木聚糖酶发酵属于好氧发酵,发酵液中的溶氧浓度的高低和时段控制会直接影响木聚糖酶的发酵产量。
目前生产木聚糖酶的技术领域,涉及溶氧间接控制有三个相关专利报道,河南天冠企业集团有限公司申报的专利“一种液体木聚糖酶的发酵生产方法”(CN200810231567.4)报道利用玉米芯制备木聚糖酶的发酵方法:按通风量0.2~0.6v/v、搅拌转速150~350rpm进行通风搅拌发酵。沈阳市信利生物技术发展有限公司申报了“制备木聚糖酶的液态深层发酵方法”(CN200710158066.3)提出培养发酵在30℃,150-200rpm下,通风0.1-1.5vvm,70-80h,在发酵中后期40-60h之间补充营养物质。河南仰韶生化工程有限公司申报了“食品级液体木聚糖酶生产新工艺”(CN200610017837.2),提出了采用稀醪发酵,温度30±1℃,罐压0.06-0.08Mpa,通风量60-90m3/hr,培养约30hr接入大发酵罐,温度控制在30±1℃,罐压0.06-0.08Mpa,通风量600-1000m3/hr,控制pH值4.6-4.8。上述三篇文献通过通风比或搅拌转速调整,来生产木聚糖酶,但是均没有提出通过溶氧与搅拌联动分时段控制溶氧的调节方法,因此本发明根据菌体生长和产酶两个过程对氧气的需求不一样特点,采用溶氧电极和搅拌转速联动控制,提出动态调整溶氧,提高酶量、降低能耗的控制方法,在专利或文献中均未见报道。
发明内容
本发明所要解决的技术问题是提供一种将溶氧和搅拌联动分时段控制发酵罐内溶氧的方法,以达到提高木聚糖酶的产量、生产效率的技术效果。
为了解决上述技术问题,本发明采用的技术方案如下:
利用实验室保藏的里氏木霉菌种制作斜面,培养3-5天,接种到摇瓶中,在28~32℃的温度条件下培养1~2天,然后将培养瓶菌种按培养基10%(重量百分比)接种到灭菌好的种子罐中,在28~34℃温度下,根据菌体在不同时段生长和产酶特点,调节通风比,并将溶氧和搅拌转速联动,确保发酵前期菌体生长较好,在后期产酶较多。而传统工艺搅拌转速维持150-200rpm很难保证菌体生长和产酶需要。

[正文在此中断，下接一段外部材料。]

(** The quarter index of [x = (pay - min) / quarter] in [0, 4]. *)
Lemma quarter_floor x :
  0 <= x -> (x < 1 -> Qfloor x = 0%Z) /\ (1 <= x < 3 -> (1 <= Qfloor x <= 2)%Z)
         /\ (3 <= x -> (3 <= Qfloor x)%Z).
Proof.
  intros H0. pose proof (Qfloor_le x) as F1. pose proof (Qlt_floor x) as F2.
  rewrite inject_Z_plus in *. change (inject_Z 1) with 1 in *.
  split; [|split].
  - intros H1. apply Qfloor_unique. change (inject_Z 0) with 0. lra.
  - intros [H1 H3]. split.
    + change 1%Z with (Qfloor 1). now apply Qfloor_resp_le.
    + assert (inject_Z (Qfloor x) < inject_Z 3) as A by (change (inject_Z 3) with 3; lra).
      rewrite <- inject_Z_lt in A. lia.
  - intros H1. change 3%Z with (Qfloor 3). now apply Qfloor_resp_le.
Qed.

Lemma computeRangePosition_fin pay lo hi :
  computeRangePosition (JNum (Fin pay)) (JNum (Fin lo)) (JNum (Fin hi)) = refPosition pay lo hi.
Proof.
  unfold computeRangePosition, refPosition. cbn [isNull orb toNumber]. rewrite !nlt_fin.
  qcase (Qltb pay lo); [reflexivity|]. qcase (Qltb hi pay); [reflexivity|].
  rewrite nsub_fin, ndiv_fin by lra. rewrite nstrictEq_fin.
  assert (Hq : (hi - lo) / 4 * 4 == hi - lo) by field.
  qcase (Qeq_bool ((hi - lo) / 4) 0).
  - qcase (Qeq_bool lo hi); [reflexivity | lra].
  - qcase (Qeq_bool lo hi); [lra|].
    set (d := (hi - lo) / 4). assert (Hd : 0 < d) by (unfold d; lra).
    rewrite nsub_fin, ndiv_fin by lra. unfold nfloor.
    rewrite (whichQuarter_eq _ 1), (whichQuarter_eq _ 2), (whichQuarter_eq _ 3).
    assert (H0 : 0 <= (pay - lo) / d) by (apply Qle_shift_div_l; lra).
    destruct (quarter_floor _ H0) as (Q1 & Q2 & Q3).
    qcase (Qltb (4 * (pay - lo)) (hi - lo)).
    + rewrite Q1 by (apply Qlt_shift_div_r; unfold d in *; lra). reflexivity.
    + assert (1 <= (pay - lo) / d) by (apply Qle_shift_div_l; unfold d in *; lra).
      qcase (Qltb (4 * (pay - lo)) (3 * (hi - lo))).
      * assert ((pay - lo) / d < 3) by (apply Qlt_shift_div_r; unfold d in *; lra).
        specialize (Q2 (conj H H1)).
        destruct (Z.eqb_spec (Qfloor ((pay - lo) / d) + 1) 1); [lia|].
        destruct (Z.eqb_spec (Qfloor ((pay - lo) / d) + 1) 2); [reflexivity|].
        destruct (Z.eqb_spec (Qfloor ((pay - lo) / d) + 1) 3); [reflexivity | lia].
      * assert (3 <= (pay - lo) / d) by (apply Qle_shift_div_l; unfold d in *; lra).
        specialize (Q3 H1).
        destruct (Z.eqb_spec (Qfloor ((pay - lo) / d) + 1) 1); [lia|].
        destruct (Z.eqb_spec (Qfloor ((pay - lo) / d) + 1) 2); [lia|].
        destruct (Z.eqb_spec (Qfloor ((pay - lo) / d) + 1) 3); [lia | reflexivity].
Qed.

(** C18: On finite numbers, [_computeRangePosition] computes the position
    the comment of [RangePosition] describes: below the minimum, above the
    maximum, and otherwise the bottom quarter, the middle half or the top
    quarter of the range (the middle when the range is empty), the quarter
    index [Math.floor((pay - min) / quarter) + 1] deciding exactly as the
    comparisons of [refPosition]. *)
Theorem computeRangePosition_ref pay lo hi :
  computeRangePosition (JNum (Fin pay)) (JNum (Fin lo)) (JNum (Fin hi)) = refPosition pay lo hi.
Proof. apply computeRangePosition_fin. Qed.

研究发现,在发酵0~4.5h,发酵液体粘度较小,只要在较低转速下即可保证菌体生长速率快,而在对数生长和发酵后期,菌体浓度不断升高,流体粘度增加,一方面需要大量溶氧,另一方面氧气的传质阻力增大,菌体摄氧能力下降。仅靠转速盲目提高,无法真正反应发酵罐内的溶氧真实情况。因此依靠溶氧参数控制,让发酵罐内搅拌转速随着菌体的生长和产酶需要时时调整,不仅可以提高菌体的生物量,还可提高了木聚糖酶的酶活性。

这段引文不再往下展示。